Polyelectrolytes are large water-soluble molecules that contain electric charges. When water solutions of positively and negatively charged polyelectrolytes are mixed together, complexes are often formed that have either liquid-like or solid-like properties. The ability to tailor these properties has led to their use in a variety of applications, ranging from personal care to industrial waste processing and water treatment. This project is aimed at understanding how the relevant properties of these materials originate from the detailed structure of the components from which they are formed. This understanding will be generated by developing a series of well-characterized model materials systems, and studying their mechanical properties with several experimental techniques. In addition, new processing methods will be developed that enable polyelectrolyte complexes to easily be coated onto different material surfaces. The characterization methods include the use of high frequency sound waves to probe the material response. This technique is widely applicable to a variety of coatings with both protective and aesthetic functions. The project is relevant to membranes for water filtration and includes education and research training of students, broadening participation, and outreach activities.

Technical Abstract

Polyelectrolyte complexes formed by the interaction of oppositely charged macromolecules are an important class of soft, polymeric materials. These materials are of interest largely because of their mechanical and transport properties. The mechanical properties can span the full spectrum of behaviors from low-viscosity liquids to tough viscoelastic materials to brittle solids, in a manner that can be reversibly controlled through changes in the salt concentration or pH. The primary aim of this project is to understand the factors that control this behavior using well-characterized model systems. A secondary aim is to use this information to develop surface modifications to enhance the performance of membranes used for water purification. The focus of the project is on polyelectrolyte complexes in thin film form, both because of the utility of these materials as surface modifiers, and because the thin film geometry is particularly convenient for the proposed investigations.
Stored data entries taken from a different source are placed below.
(* ===== verification/IngestTheorems.v ===== *)
(** * The control plane's tables over every history of requests

    Requests arrive in any order, several times, from several instances.  An
    event is stored once, as it first arrived; a snapshot never replaces a
    newer one; an instance keeps the service it first reported. *)

From stdpp Require Import base gmap sets list strings numbers.
From Stdlib Require Import ZArith Lia Ascii.
From S2P Require Import Prelude PyFloat Value Calendar Ingest.

(** ** Histories *)

(** The rows of the events of an accepted request. *)
Definition event_rows (a : request * Z * list string) : list (string * TaskEvent) :=
  match a.1.1 with
  | REvents r => build_task_event_payload (ev_service r) a.1.2 <$> ev_events r
  | _ => []
  end.

(** The heartbeats of an instance among accepted requests. *)
Definition heartbeats_of (id : string) (accepted : list (request * Z * list string))
    : list HeartbeatIngestRequest :=
  omap (λ a : request * Z * list string,
          match a.1.1 with
          | RHeartbeat r => if decide (sd_instance_id (hb_service r) = id) then Some r else None
          | _ => None
          end) accepted.

(** ** Rows *)

Lemma insert_rows_lookup `{Countable K} {A} (rows : list (K * A)) (m : gmap K A) (k : K) :
  (insert_rows rows m).1 !! k = (m ∪ list_to_map rows) !! k.
Proof.
  rewrite lookup_union. revert m. induction rows as [|[k' a] rows IH]; intros m; cbn.
  - rewrite lookup_empty. by destruct (m !! k).
  - rewrite lookup_insert. destruct (m !! k') as [b|] eqn:E.
    + rewrite IH. case_decide as D; [|done].
      subst k'. rewrite E. by destruct (list_to_map rows !! k).
    + specialize (IH (<[k' := a]> m)). destruct (insert_rows rows (<[k' := a]> m)) as [m' ks].
      cbn in *. rewrite IH, lookup_insert. case_decide as D; [subst; rewrite E|done].
      by destruct (list_to_map rows !! k).
Qed.

Lemma insert_rows_map `{Countable K} {A} (rows : list (K * A)) (m : gmap K A) :
  (insert_rows rows m).1 = m ∪ list_to_map rows.
Proof. apply map_eq. intros k. apply insert_rows_lookup. Qed.

Lemma insert_rows_keys `{Countable K} {A} (rows : list (K * A)) (m : gmap K A) :
  NoDup (insert_rows rows m).2
  ∧ ∀ k, k ∈ (insert_rows rows m).2 ↔ m !! k = None ∧ is_Some ((insert_rows rows m).1 !! k).
Proof.
  revert m. induction rows as [|[k' a] rows IH]; intros m; cbn.
  - split; [constructor|]. intros k. rewrite elem_of_nil. split; [done|]. intros [-> []]. done.
  - destruct (m !! k') as [b|] eqn:E; [apply IH|].
    specialize (IH (<[k' := a]> m)). pose proof (insert_rows_lookup rows (<[k' := a]> m)) as L.
    destruct (insert_rows rows (<[k' := a]> m)) as [m' ks]. cbn in *.
    destruct IH as [N I]. split.
    + constructor; [|done]. rewrite I, lookup_insert_eq. by intros [].
    + intros k. rewrite elem_of_cons, I, lookup_insert. case_decide as D.
      * subst k'. split; [intros _; split; [done|] | auto].
        rewrite L, lookup_union, lookup_insert_eq. destruct (list_to_map rows !! k); eauto.
      * split; [intros [->|]; done | auto].
Qed.

Lemma dedupe_from_map `{Countable K} {A B} (key_fn : A → K) (f : A → B) seen items (k : K) :
  k ∉ seen →
  (list_to_map ((λ x, (key_fn x, f x)) <$> dedupe_from key_fn seen items) : gmap K B) !! k
  = (list_to_map ((λ x, (key_fn x, f x)) <$> items) : gmap K B) !! k.
Proof.
  revert seen. induction items as [|x items IH]; intros seen Hk; cbn; [done|].
  case_decide as D; cbn; rewrite !lookup_insert.
  - rewrite IH by done. case_decide as D'; [by subst|done].
  - case_decide as D'; [done|]. apply IH. rewrite elem_of_cons. by intros [->|].
Qed.

(** Keeping the first item of each key changes nothing for an insertion that
    keeps the first row of each key. *)
Lemma dedupe_by_key_map `{Countable K} {A B} (key_fn : A → K) (f : A → B) items :
  (list_to_map ((λ x, (key_fn x, f x)) <$> dedupe_by_key key_fn items) : gmap K B)
  = list_to_map ((λ x, (key_fn x, f x)) <$> items).
Proof. apply map_eq. intros k. apply dedupe_from_map. apply not_elem_of_nil. Qed.

(** ** The tables a request leaves alone *)

Lemma request_inv {A} (I : DB → Prop) (m : SE DB exn A) : se_inv I m → se_inv I (transaction m).
Proof. intros H d Hd. unfold transaction. specialize (H d Hd). by destruct (m d) as [d' []]. Qed.

Lemma request_ok {A} (m : SE DB exn A) d d' a : transaction m d = (d', Ok a) ↔ m d = (d', Ok a).
Proof. unfold transaction. destruct (m d) as [? []]; split; congruence. Qed.

(** ** What a request does *)

Lemma insert_new_lookup `{Countable K} {A} (k : K) (a : A) (m : gmap K A) k' :
  insert_new k a m !! k' = match m !! k' with
                           | Some b => Some b
                           | None => if decide (k = k') then Some a else None
                           end.
Proof.
  unfold insert_new. destruct (m !! k) as [b|] eqn:E.
  - case_decide; subst; [by rewrite E | by destruct (m !! k')].
  - rewrite lookup_insert. case_decide; subst; [by rewrite E | by destruct (m !! k')].
Qed.

Lemma ensure_reporting_ok identity d d' i :
  ensure_reporting identity d = (d', Ok i) →
  instances d' = insert_new (sd_instance_id identity) (instance_stub identity) (instances d)
  ∧ instances d' !! sd_instance_id identity = Some i
  ∧ service i = sd_service identity
  ∧ task_events d' = task_events d.
Proof.
  set (stub := instance_stub identity).
  assert (Hl : instances (set_instances (insert_new (sd_instance_id identity) stub) d)
                 !! sd_instance_id identity
               = Some (default stub (instances d !! sd_instance_id identity))).
  { cbn. rewrite insert_new_lookup, decide_True by done. by destruct (instances d !! _). }
  unfold ensure_reporting, ensure_service, ensure_instance_stub, ensure_instance_identity_matches.
  unfold mbind, se_bind, se_gets, se_modify, se_lift, guard_else. cbn in *.
  fold stub. rewrite Hl. case_bool_decide as Es; cbn; [|done].
  rewrite bool_decide_eq_true_2 by done. intros [= <- <-]. cbn. by rewrite Hl.
Qed.

Definition request_identity (r : request) : ServiceDescriptor :=
  match r with
  | RSync r => sy_service r
  | RHeartbeat r => hb_service r
  | RMetrics r => me_service r
  | REvents r => ev_service r
  end.

Definition instance_step (r : request) (now : Z) (i : Instance) : Instance :=
  match r with
  | RSync r => if is_newer_sync i (sy_sent_at r) (sy_sequence r) then apply_sync_snapshot r now i else i
  | RHeartbeat r =>
      if is_newer_heartbeat i (hb_sent_at r) (hb_sequence r) then apply_heartbeat_snapshot r now i else i
  | _ => i
  end.

(** An accepted request: the row of its instance, the rows of its events. *)
Definition accepted_as (r : request) (now : Z) (ids : list string) (d d' : DB) : Prop :=
  let id := sd_instance_id (request_identity r) in
  let known := insert_new id (instance_stub (request_identity r)) (instances d) in
  (∃ i, known !! id = Some i ∧ service i = sd_service (request_identity r))
  ∧ instances d' = alter (instance_step r now) id known
  ∧ task_events d' = task_events d ∪ list_to_map (event_rows (r, now, ids))
  ∧ NoDup ids
  ∧ ∀ k, k ∈ ids ↔ task_events d !! k = None ∧ is_Some (task_events d' !! k).

Lemma accepted_quiet r now d d' i :
  let id := sd_instance_id (request_identity r) in
  let known := insert_new id (instance_stub (request_identity r)) (instances d) in
  known !! id = Some i → service i = sd_service (request_identity r) →
  instances d' = alter (instance_step r now) id known →
  event_rows (r, now, []) = [] → task_events d' = task_events d → accepted_as r now [] d d'.
Proof.
  cbv zeta. intros Hl Hs Hi Hr He. split; [by exists i|]. split; [done|]. rewrite Hr, He.
  split; [symmetry; apply (right_id_L ∅ (∪))|]. split; [constructor|].
  intros k. rewrite elem_of_nil. split; [done|]. intros [-> []]. done.
Qed.

Section Effects.
Context (labels_hash : list (string * string) → string).

Lemma ingest_sync_ok r now d d' :
  ingest_sync_request r now d = (d', Ok ()) → accepted_as (RSync r) now [] d d'.
Proof.
  unfold ingest_sync_request. rewrite request_ok, se_bind_ok. intros (d1 & i & Hr & Hb).
  apply ensure_reporting_ok in Hr as (Hi & Hl & Hs & He). rewrite Hi in Hl. cbn in *.
  assert (E : instances d' = alter (instance_step (RSync r) now) (sd_instance_id (sy_service r)) (instances d1)
              ∧ task_events d' = task_events d1).
  { destruct (is_newer_sync i (sy_sent_at r) (sy_sequence r)) eqn:N.
    - unfold apply_service_metadata in Hb. revert Hb.
      destruct (sd_description (sy_service r)); intros [= <-]; cbn; (split; [|done]);
        apply alter_ext; intros i'; rewrite Hi, Hl; intros [= <-]; cbn; by rewrite N.
    - injection Hb as <-. split; [|done]. symmetry. apply alter_id. intros i'. rewrite Hi, Hl.
      intros [= <-]. cbn. by rewrite N. }
  destruct E as [E1 E2]. eapply accepted_quiet; [done| |by rewrite E1, Hi|done|by rewrite E2]. done.
Qed.

Lemma ingest_heartbeat_ok r now d d' :
  ingest_heartbeat_request r now d = (d', Ok ()) → accepted_as (RHeartbeat r) now [] d d'.
Proof.
  unfold ingest_heartbeat_request. rewrite request_ok, se_bind_ok. intros (d1 & i & Hr & Hb).
  apply ensure_reporting_ok in Hr as (Hi & Hl & Hs & He). rewrite Hi in Hl. cbn in *.
  assert (E : instances d' = alter (instance_step (RHeartbeat r) now) (sd_instance_id (hb_service r)) (instances d1)
              ∧ task_events d' = task_events d1).
  { destruct (is_newer_heartbeat i (hb_sent_at r) (hb_sequence r)) eqn:N.
    - unfold apply_service_metadata in Hb. revert Hb.
      destruct (sd_description (hb_service r)); intros [= <-]; cbn; (split; [|done]);
        apply alter_ext; intros i'; rewrite Hi, Hl; intros [= <-]; cbn; by rewrite N.
    - injection Hb as <-. split; [|done]. symmetry. apply alter_id. intros i'. rewrite Hi, Hl.
      intros [= <-]. cbn. by rewrite N. }
  destruct E as [E1 E2]. eapply accepted_quiet; [done| |by rewrite E1, Hi|done|by rewrite E2]. done.
Qed.

Lemma ingest_metrics_ok r now d d' n :
  ingest_metrics_request labels_hash r now d = (d', Ok n) → accepted_as (RMetrics r) now [] d d'.
Proof.
  unfold ingest_metrics_request. rewrite request_ok, se_bind_ok. intros (d1 & i & Hr & Hb).
  apply ensure_reporting_ok in Hr as (Hi & Hl & Hs & He). rewrite Hi in Hl. injection Hb as <- _.
  eapply accepted_quiet; [done|done| |done|done]. cbn. rewrite Hi. symmetry. by apply alter_id.
Qed.

Lemma ingest_events_ok r now d d' ids :
  ingest_events_request r now d = (d', Ok ids) → accepted_as (REvents r) now ids d d'.
Proof.
  unfold ingest_events_request. rewrite request_ok, se_bind_ok. intros (d1 & i & Hr & Hb).
  apply ensure_reporting_ok in Hr as (Hi & Hl & Hs & He). rewrite Hi in Hl. injection Hb as <- <-.
  split; [by exists i|]. split; [cbn; rewrite Hi; symmetry; by apply alter_id|]. cbn.
  rewrite He. split; [|apply insert_rows_keys]. rewrite insert_rows_map. f_equal. apply dedupe_by_key_map.
Qed.

Lemma ingest_ok r now d d' ids : ingest labels_hash r now d = (d', Ok ids) → accepted_as r now ids d d'.
Proof.
  destruct r as [r|r|r|r]; cbn; [| | |apply ingest_events_ok]; rewrite se_bind_ok;
    intros (d1 & a & H & [= <- <-]); try destruct a.
  - by apply ingest_sync_ok.
  - by apply ingest_heartbeat_ok.
  - by eapply ingest_metrics_ok.
  - by eapply ingest_metrics_ok.
Qed.

(** A refused request changes nothing. *)
Lemma ingest_err r now d d' e : ingest labels_hash r now d = (d', Err e) → d' = d.
Proof.
  assert (T : ∀ A (m : SE DB exn A) e', transaction m d = (d', Err e') → d' = d)
    by (intros A m e'; unfold transaction; destruct (m d) as [? []]; congruence).
  destruct r as [r|r|r|r]; cbn; [| | |apply T]; unfold mbind, se_bind;
    (case_match eqn:E; case_match; [done|intros [= <- <-]; by eapply T]).
Qed.
End Effects.

(** ** Events are stored once *)

Section Theorems.
Context (labels_hash : list (string * string) → string).
Definition _accepted_capabilities (capabilities : list string) : list string :=
  List.filter (λ x, bool_decide (x ∈ SUPPORTED_CAPABILITIES)) capabilities.

Record AgentHelloPayload := {
  he_protocol_version : string;
  he_capabilities : list string;
  he_service : ServiceDescriptor;
  he_runtime : RuntimeDescriptor;
}.

(** What hello writes into the row of its instance. *)
Definition greeted (p : AgentHelloPayload) (now : Z) (i : Instance) : Instance :=
  {| service := sd_service (he_service p); node_name := sd_node_name (he_service p);
     deployment_version := sd_deployment_version (he_service p); runtime := Some (he_runtime p);
     last_sync_at := last_sync_at i; last_topology_hash := last_topology_hash i;
     app_snapshot_json := app_snapshot_json i; last_sync_sent_at := last_sync_sent_at i;
     last_sync_sequence := last_sync_sequence i; last_heartbeat_sent_at := last_heartbeat_sent_at i;
     last_heartbeat_sequence := last_heartbeat_sequence i; last_seen_at := Some now; status := status i |}.

Definition superseded (now : Z) (s : AgentSession) : AgentSession :=
  {| as_session_id := as_session_id s; as_service := as_service s; as_instance_id := as_instance_id s;
     as_protocol_version := as_protocol_version s; as_status := session_superseded;
     as_capabilities := as_capabilities s; as_accepted_capabilities := as_accepted_capabilities s;
     connected_at := connected_at s; last_hello_at := last_hello_at s; last_message_at := last_message_at s;
     superseded_at := Some now; disconnected_at := Some now; as_updated_at := now |}.

Definition is_active_of (instance_id : string) (s : AgentSession) : bool :=
  String.eqb (as_instance_id s) instance_id && bool_decide (as_status s = session_active).
Lemma ingest_keeps labels_hash r now : se_rel keeps (on_db (ingest labels_hash r now)).
Proof. apply other_tables. intros t. apply on_db_tables. Qed.

Lemma register_keeps instance_id session queue :
  conn_inst queue = Some instance_id → se_rel keeps (register instance_id session queue).
Proof.
  intros Hc s [Ok1 Ok2 Ok3]. split; [|done]. split; [done|done|]. cbn. intros inst lc.
  rewrite lookup_insert. case_decide as D; [subst; by intros [= <-]|apply Ok3].
Qed.

Lemma unregister_keeps instance_id session : se_rel keeps (unregister instance_id session).
Proof.
  intros s [Ok1 Ok2 Ok3]. unfold unregister, mbind, se_bind, se_gets.
  destruct (_connections s !! instance_id) as [conn|]; [|done]. destruct (String.eqb _ _); [|done].
  split; [|done]. split; [done|done|]. cbn. intros inst lc. rewrite lookup_delete. case_decide; [done|apply Ok3].
Qed.

(** ** Acknowledgements and results *)

Lemma resolve_spec ctx id s c :
  _resolve_command_for_session ctx id s = Some c →
  agent_commands s !! id = Some c ∧ cmd_instance_id c = cc_instance_id ctx.
Proof.
  unfold _resolve_command_for_session. intros (cmd & Hc & H)%bind_Some.
  destruct (String.eqb _ _) eqn:E; [|done]. simplify_eq. by apply String.eqb_eq in E.
Qed.

Lemma ack_keeps ctx m now :
  (ack_payload_status m = ack_rejected → refused (cc_instance_id ctx) (ack_command_id m)) →
  se_rel keeps (_handle_command_ack ctx m now).
Proof.
  intros Hm s Ok. unfold _handle_command_ack, mbind, se_bind, se_gets.
  destruct (_resolve_command_for_session ctx (ack_command_id m) s) as [c|] eqn:E; [|done].
  apply resolve_spec in E as [Hl Hi]. case_bool_decide as Df; [done|]. case_bool_decide as Da; [done|]. cbn.
  destruct (ok_commands _ Ok _ _ Hl) as [[Hid Hw] He].
  apply eq_None_not_Some in Df, Da. eapply command_updated; [exact Hl| | | |exact Ok].
  - split; [done|]. cbn. case_bool_decide as D; [by rewrite Df, D|done].
  - unfold explained. cbn. case_bool_decide as D; [done|]. left. rewrite Hi, Hid. apply Hm.
    by destruct (ack_payload_status m).
  - repeat split; try done.
Qed.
There are three aspects of these investigations, beginning with new deposition mechanisms based on the electrochemical control of the pH at the surface of interest. The second set of experiments is aimed at mapping out the phase behavior of these materials, including the relationship between equilibrium water content of a film and the salt concentration of the aqueous medium with which it is in contact. The third element of the proposed program is the most extensive, and involves mechanical characterization of the polyelectrolyte complex films. Acoustic methods will be used to characterize the linear viscoelastic properties of these materials on a time-scale of about 60 nanoseconds, approaching the timescale that is accessible by molecular dynamics simulations, bridging the gap between experiment and computational modeling. In addition, the nonlinear properties of these materials will be investigated using creep and fracture experiments designed specifically for investigations of thin films in the hydrated state.

National Science Foundation (NSF)
Division of Materials Research (DMR)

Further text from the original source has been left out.